#### Exercise details:
The stretch from the line with "forall k, queue_key" through the line with "Lemma aside_uuid : aside (uuid4 h)." in the records below: write it out exactly, and nothing else.

#### Source information:

(** ** Keys a script leaves alone *)
Section Leaves.
Context {R : Type} `{RS : RedisServer R} (k : string).
Definition leaves {A} (f : eff R A) : Prop := forall r, keyspace (snd (f r)) !! k = keyspace r !! k.
Lemma leaves_call c : k ∉ writes c -> leaves (call c).
Proof. intros H r. unfold call. rewrite run_keys. by apply spec_frame. Qed.
Lemma leaves_ret {A} (a : A) : leaves (mret a).
Proof. by intros r. Qed.
Lemma leaves_bind {A B} (m : eff R A) (f : A -> eff R B) :
  leaves m -> (forall a, leaves (f a)) -> leaves (x ← m; f x).
Proof.
  intros Hm Hf r. unfold mbind, eff_bind. specialize (Hm r). destruct (m r) as [[a|e] r1]; [|done].
  simpl in *. by rewrite Hf.
Qed.
End Leaves.
(** Walk through a script; its writes must avoid the key. *)
Ltac leave :=
  lazymatch goal with
  | |- leaves _ (call _) => apply leaves_call; cbn [writes]; set_solver
  | |- leaves _ (mret _) => apply leaves_ret
  | |- leaves _ (mbind _ _) => apply leaves_bind; [leave|intros ?; leave]
  | |- leaves _ (if ?x then _ else _) => destruct x; leave
  end.

Section Scripts.
Context {R : Type} `{RS : RedisServer R}.
Lemma leaves_release k lease token : k <> lease -> leaves k (lua_release (R := R) lease token).
Proof. intros. unfold lua_release. leave. Qed.
Lemma leaves_mark k lease state token raw : k <> state ->
  leaves k (lua_mark_backend_started (R := R) lease state token raw).
Proof. intros. unfold lua_mark_backend_started. leave. Qed.
Lemma leaves_set_text k lease target token v : k <> target ->
  leaves k (lua_set_text (R := R) lease target token v).
Proof. intros. unfold lua_set_text. leave. Qed.
(** A fenced text write happens under the token or not at all. *)
Lemma set_text_fenced u target token v (r : R) :
  kval (key u "lease") (keyspace r) = Some (RStr token) \/
  keyspace (snd (lua_set_text (key u "lease") target token v r)) = keyspace r.
Proof.
  unfold lua_set_text. destruct (lease_test u r token) as [(x & r1 & E1 & K1 & T)|(e & r1 & E1 & K1)].
  - erewrite bind_run by exact E1. rewrite T. case_bool_decide; [by left|]. right. done.
  - erewrite bind_fail by exact E1. by right.
Qed.
End Scripts.

(** ** Round trips that leave the queue and the user's content alone *)
(** The keys whose writes a run fences with its lease. *)
Definition protected (u k : string) : Prop :=
  k = key u "feed" \/ k = key u "goals" \/ exists name, k = workspace_key u name.
Definition aloof (u : string) (t : trip) : Prop :=
  forall k, queue_key u k \/ protected u k -> frame k t.

Lemma workspace_key_ne u n u' m : workspace_key u n <> key u' m.
Proof. unfold workspace_key, key. cbn. discriminate. Qed.
Lemma content_key_ne u k m : queue_key u k \/ protected u k ->
  m ∉ ["queue"; "processing"; "processing_state"; "feed"; "goals"] -> k <> key u m.
Proof.
  intros H Hm ->. destruct H as [H|[E|[E|[n E]]]].
  - revert H. apply not_queue_key. set_solver.
  - unfold key in E. apply append_inj_l, append_inj_l, append_inj_l in E. set_solver.
  - unfold key in E. apply append_inj_l, append_inj_l, append_inj_l in E. set_solver.
  - by destruct (workspace_key_ne u n u m).
Qed.
Lemma aloof_quiet u t : quiet t -> aloof u t.
Proof. intros H k _. by apply frame_quiet. Qed.

Section Aloof.
Context {R : Type} `{RS : RedisServer R} (h : host R).
Hypothesis others_later : forall n r, later r (others h n r).
Context (u : string).
Abbreviation W := (world R).

Definition logs (T : trip -> Prop) (w w' : W) : Prop :=
  exists l, w_log w' = l ++ w_log w /\ Forall T l.
#[export] Instance logs_preorder T : PreOrder (logs T).
Proof.
  split; [intros w; by exists []|]. intros w1 w2 w3 (l1 & H1 & F1) (l2 & H2 & F2).
  exists (l2 ++ l1). rewrite H2, H1, List.app_assoc. split; [done|]. by apply Forall_app_2.
Qed.
Abbreviation aside := (pres (logs (aloof u))).

Lemma aside_emits {A} (m : eff W A) : emits (aloof u) m -> aside m.
Proof. intros H w x w' E. by apply H in E. Qed.
Lemma aside_quiet {A} (m : eff W A) : emits quiet m -> aside m.
Proof. intros H. apply aside_emits. eapply emits_impl; [apply aloof_quiet|done]. Qed.
Lemma aside_read c : read_only c = true -> aside (redis h c).
Proof. intros. apply aside_quiet; by apply emits_read. Qed.
Lemma aside_now : aside (now_ms h).
Proof. apply aside_quiet. apply emits_now. Qed.
Lemma aside_uuid : aside (uuid4 h).
Proof. apply aside_quiet. apply emits_uuid. Qed.
Lemma aside_modify (f : W -> W) : (forall w, w_log (f w) = w_log w) -> aside (modify f).
Proof. intros H. apply aside_quiet. by apply emits_modify. Qed.
Lemma aside_update {St A} n (mutate : mutation St A) kind lease retries st :
  n ∉ ["queue"; "processing"; "processing_state"; "feed"; "goals"] ->
  aside (atomic_update h (key u n) mutate kind no_also lease retries st).
Proof.
  intros Hn. apply aside_emits. apply emits_all.
  - intros k Hk. apply (emits_update_frame h others_later).
    + by apply (content_key_ne u).
    + set_solver.
  - eapply emits_impl; [done|]. apply (emits_update h others_later).
Qed.
Lemma aside_get_config : aside (get_config h u).
Proof.
  apply aside_emits. apply emits_all.
  - intros k Hk. apply (emits_get_config h others_later). apply (content_key_ne u); [done|set_solver].
  - eapply emits_impl; [done|]. apply (emits_get_config h others_later u (key u "queue")).
    apply key_ne. done.
Qed.
Lemma aside_json_get k fb : aside (json_get h k fb).
Proof. apply aside_quiet. apply emits_json_get. Qed.
Lemma aside_publish us ty d : aside (publish h us ty d).
Proof. apply aside_quiet. apply emits_publish. Qed.
Lemma aside_runs {A} kind f : aside (update h (A := A) (key u "runs") kind None f).
Proof. apply aside_update. set_solver. Qed.
Lemma aside_events {A} kind f : aside (update h (A := A) (key u "events") kind None f).
Proof. apply aside_update. set_solver. Qed.
#[local] Hint Resolve aside_now aside_uuid aside_get_config aside_json_get aside_publish aside_runs
  aside_events : steps.
#[local] Hint Extern 1 (pres _ (redis _ _)) => by apply aside_read : steps.
#[local] Hint Extern 1 (pres _ (modify _)) => by apply aside_modify : steps.

Lemma aside_log_event rid ty msg lvl d : aside (log_event h u rid ty msg lvl d).
Proof. unfold log_event, append_event. walk. Qed.
Lemma aside_upsert_run r : aside (upsert_run h u r).
Proof. unfold upsert_run. walk. Qed.
Lemma aside_list_of n : aside (list_of h n u).
Proof. unfold list_of. walk. Qed.
#[local] Hint Resolve aside_list_of : steps.
Lemma aside_list_feed n : aside (list_feed h u n).
Proof. unfold list_feed. walk. Qed.
Lemma aside_get_text k : aside (get_text h k).
Proof. unfold get_text. walk. Qed.
Lemma aside_owns : aside (owns_lease h u).
Proof. unfold owns_lease, token_of. walk. Qed.
Lemma aside_cancel r : aside (cancel_requested h u r).
Proof. unfold cancel_requested. walk. Qed.
Lemma aside_refresh ttl : aside (refresh_lease h u ttl).
Proof.
  unfold refresh_lease, token_of, drop_lease. walk.
  apply aside_emits, emits_trip; intros r; [by apply aloof_quiet|].
  intros k Hk. apply (refresh_frame h others_later). apply (content_key_ne u); [done|set_solver].
Qed.
Lemma aside_release : aside (release_lease h u).
Proof.
  unfold release_lease, token_of, drop_lease. walk.
  apply aside_emits, emits_trip; intros r; [by apply aloof_quiet|].
  intros k Hk. assert (k <> key u "lease") by (apply (content_key_ne u); [done|set_solver]).
  apply leaves_release. done.
Qed.
End Aloof.

(** ** One step of a run *)
(** The user's content only changes while the lease key holds [tok]. *)
Definition guarded (u : string) (tok : option string) (t : trip) : Prop :=
  forall k, protected u k -> t_after t !! k <> t_before t !! k ->
    exists token, tok = Some token /\ kval (key u "lease") (t_before t) = Some (RStr token).
Lemma guarded_mono u tok tok' t : (tok' = None \/ tok' = tok) -> guarded u tok' t -> guarded u tok t.
Proof. intros [->| ->] H; [|done]. intros k Hk Hc. by destruct (H k Hk Hc) as (? & ? & _). Qed.
Lemma guarded_frame u tok t : (forall k, protected u k -> frame k t) -> guarded u tok t.
Proof. intros H k Hk Hc. by destruct Hc; apply H. Qed.

Section Step.
Context {R : Type} `{RS : RedisServer R} (h : host R).
Hypothesis others_later : forall n r, later r (others h n r).
Context (u : string).
Abbreviation W := (world R).

(** [g] says whether the run is fenced. *)
Record wstep (g : bool) (w w' : W) : Prop := WStep {
  ws_log : exists l, w_log w' = l ++ w_log w /\ Forall (obeys u) l /\
             (g = true -> Forall (guarded u (lease_tokens w !! u)) l);
  ws_inflight : inflight w' = inflight w;
  ws_token : lease_tokens w' !! u = None \/ lease_tokens w' !! u = lease_tokens w !! u }.
#[export] Instance wstep_preorder g : PreOrder (wstep g).
Proof.
  split.
  - intros w. split; [exists []; repeat split; constructor|done|by right].
  - intros w1 w2 w3 [(l1 & H1 & O1 & G1) I1 T1] [(l2 & H2 & O2 & G2) I2 T2]. split.
    + exists (l2 ++ l1). rewrite H2, H1, List.app_assoc. split; [done|].
      split; [by apply Forall_app_2|]. intros Hg. apply Forall_app_2; [|by apply G1].
      eapply Forall_impl; [by apply G2|]. intros t. by apply guarded_mono.
    + congruence.
    + destruct T2 as [T2|T2], T1 as [T1|T1]; rewrite T2; auto.
Qed.

Lemma wstep_split {A} g (m : eff W A) :
  (forall w x w', m w = (x, w') -> exists l, w_log w' = l ++ w_log w /\ Forall (obeys u) l /\
             (g = true -> Forall (guarded u (lease_tokens w !! u)) l)) ->
  pres same_memory m -> pres (wstep g) m.
Proof.
  intros Hl Hk w x w' E. destruct (Hk _ _ _ E) as [Hi Ht]. split; [by eapply Hl|done|]. right. by rewrite Ht.
Qed.
Lemma aloof_obeys t : aloof u t -> obeys u t.
Proof. intros H. apply obeys_frame. intros k Hk. apply H. by left. Qed.
Lemma aloof_guarded tok t : aloof u t -> guarded u tok t.
Proof. intros H. apply guarded_frame. intros k Hk. apply H. by right. Qed.
Lemma wstep_aside {A} g (m : eff W A) : pres (logs (aloof u)) m -> pres same_memory m -> pres (wstep g) m.
Proof.
  intros Hl. apply wstep_split. intros w x w' E. destruct (Hl _ _ _ E) as (l & H & F).
  exists l. split; [done|]. split; [eapply Forall_impl; [exact F|apply aloof_obeys]|].
  intros _. eapply Forall_impl; [exact F|]. intros t. apply aloof_guarded.
Qed.
Lemma wstep_obeys {A} (m : eff W A) : emits (obeys u) m -> pres same_memory m -> pres (wstep false) m.
Proof.
  intros Hl. apply wstep_split. intros w x w' E. destruct (Hl _ _ _ E) as (l & H & F). by exists l.
Qed.

Lemma wstep_get_config g : pres (wstep g) (get_config h u).
Proof. apply wstep_aside; [by apply aside_get_config|apply keeps_get_config]. Qed.
Lemma wstep_list_of g n : pres (wstep g) (list_of h n u).
Proof. apply wstep_aside; [apply aside_list_of|apply keeps_list_of]. Qed.
Lemma wstep_list_feed g n : pres (wstep g) (list_feed h u n).
Proof. apply wstep_aside; [apply aside_list_feed|apply keeps_list_feed]. Qed.
Lemma wstep_upsert g r : pres (wstep g) (upsert_run h u r).
Proof. apply wstep_aside; [by apply aside_upsert_run|apply keeps_upsert_run]. Qed.
Lemma wstep_log_event g rid ty msg lvl d : pres (wstep g) (log_event h u rid ty msg lvl d).
Proof. apply wstep_aside; [by apply aside_log_event|apply keeps_log_event]. Qed.
Lemma wstep_get_text g k : pres (wstep g) (get_text h k).
Proof. apply wstep_aside; [apply aside_get_text|apply keeps_get_text]. Qed.
Lemma wstep_owns g : pres (wstep g) (owns_lease h u).
Proof. apply wstep_aside; [apply aside_owns|apply keeps_owns]. Qed.
Lemma wstep_cancel g r : pres (wstep g) (cancel_requested h u r).
Proof. apply wstep_aside; [apply aside_cancel|apply keeps_cancel]. Qed.
Lemma wstep_now g : pres (wstep g) (now_ms h).
Proof. apply wstep_aside; [apply aside_now|apply keeps_now]. Qed.
Lemma wstep_uuid g : pres (wstep g) (uuid4 h).
Proof. apply wstep_aside; [apply aside_uuid|apply keeps_uuid]. Qed.

(** The lease token is kept or forgotten. *)
Definition may_lose (w w' : W) : Prop :=
  inflight w' = inflight w /\ (lease_tokens w' !! u = None \/ lease_tokens w' !! u = lease_tokens w !! u).
#[export] Instance may_lose_preorder : PreOrder may_lose.
Proof.
  split; [intros w; split; auto|]. intros w1 w2 w3 [I1 T1] [I2 T2]. split; [congruence|].
  destruct T2 as [T2|T2], T1 as [T1|T1]; rewrite T2; auto.
Qed.
Lemma may_lose_refresh ttl : pres may_lose (refresh_lease h u ttl).
Proof.
  unfold refresh_lease, drop_lease, token_of. walk.
  - intros w x w' E. apply keeps_eval in E as [? E]. split; [done|]. right. by rewrite E.
  - intros w. split; [done|]. by right.
  - intros w. split; [done|]. left. apply lookup_delete_eq.
  - intros w. split; [done|]. by right.
Qed.
Lemma wstep_refresh g ttl : pres (wstep g) (refresh_lease h u ttl).
Proof.
  intros w x w' E. destruct (aside_refresh h others_later u ttl w x w' E) as (l & Hl & F).
  destruct (may_lose_refresh ttl w x w' E) as [Hi Ht]. split; [|done|done].
  exists l. split; [done|]. split; [eapply Forall_impl; [exact F|apply aloof_obeys]|].
  intros _. eapply Forall_impl; [exact F|]. intros t. apply aloof_guarded.
Qed.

#### Solved exercise:
  forall k, queue_key u k \/ protected u k -> frame k t.

Lemma workspace_key_ne u n u' m : workspace_key u n <> key u' m.
Proof. unfold workspace_key, key. cbn. discriminate. Qed.
Lemma content_key_ne u k m : queue_key u k \/ protected u k ->
  m ∉ ["queue"; "processing"; "processing_state"; "feed"; "goals"] -> k <> key u m.
Proof.
  intros H Hm ->. destruct H as [H|[E|[E|[n E]]]].
  - revert H. apply not_queue_key. set_solver.
  - unfold key in E. apply append_inj_l, append_inj_l, append_inj_l in E. set_solver.
  - unfold key in E. apply append_inj_l, append_inj_l, append_inj_l in E. set_solver.
  - by destruct (workspace_key_ne u n u m).
Qed.
Lemma aloof_quiet u t : quiet t -> aloof u t.
Proof. intros H k _. by apply frame_quiet. Qed.

Section Aloof.
Context {R : Type} `{RS : RedisServer R} (h : host R).
Hypothesis others_later : forall n r, later r (others h n r).
Context (u : string).
Abbreviation W := (world R).

Definition logs (T : trip -> Prop) (w w' : W) : Prop :=
  exists l, w_log w' = l ++ w_log w /\ Forall T l.
#[export] Instance logs_preorder T : PreOrder (logs T).
Proof.
  split; [intros w; by exists []|]. intros w1 w2 w3 (l1 & H1 & F1) (l2 & H2 & F2).
  exists (l2 ++ l1). rewrite H2, H1, List.app_assoc. split; [done|]. by apply Forall_app_2.
Qed.
Abbreviation aside := (pres (logs (aloof u))).

Lemma aside_emits {A} (m : eff W A) : emits (aloof u) m -> aside m.
Proof. intros H w x w' E. by apply H in E. Qed.
Lemma aside_quiet {A} (m : eff W A) : emits quiet m -> aside m.
Proof. intros H. apply aside_emits. eapply emits_impl; [apply aloof_quiet|done]. Qed.
Lemma aside_read c : read_only c = true -> aside (redis h c).
Proof. intros. apply aside_quiet; by apply emits_read. Qed.
Lemma aside_now : aside (now_ms h).
Proof. apply aside_quiet. apply emits_now. Qed.
Lemma aside_uuid : aside (uuid4 h).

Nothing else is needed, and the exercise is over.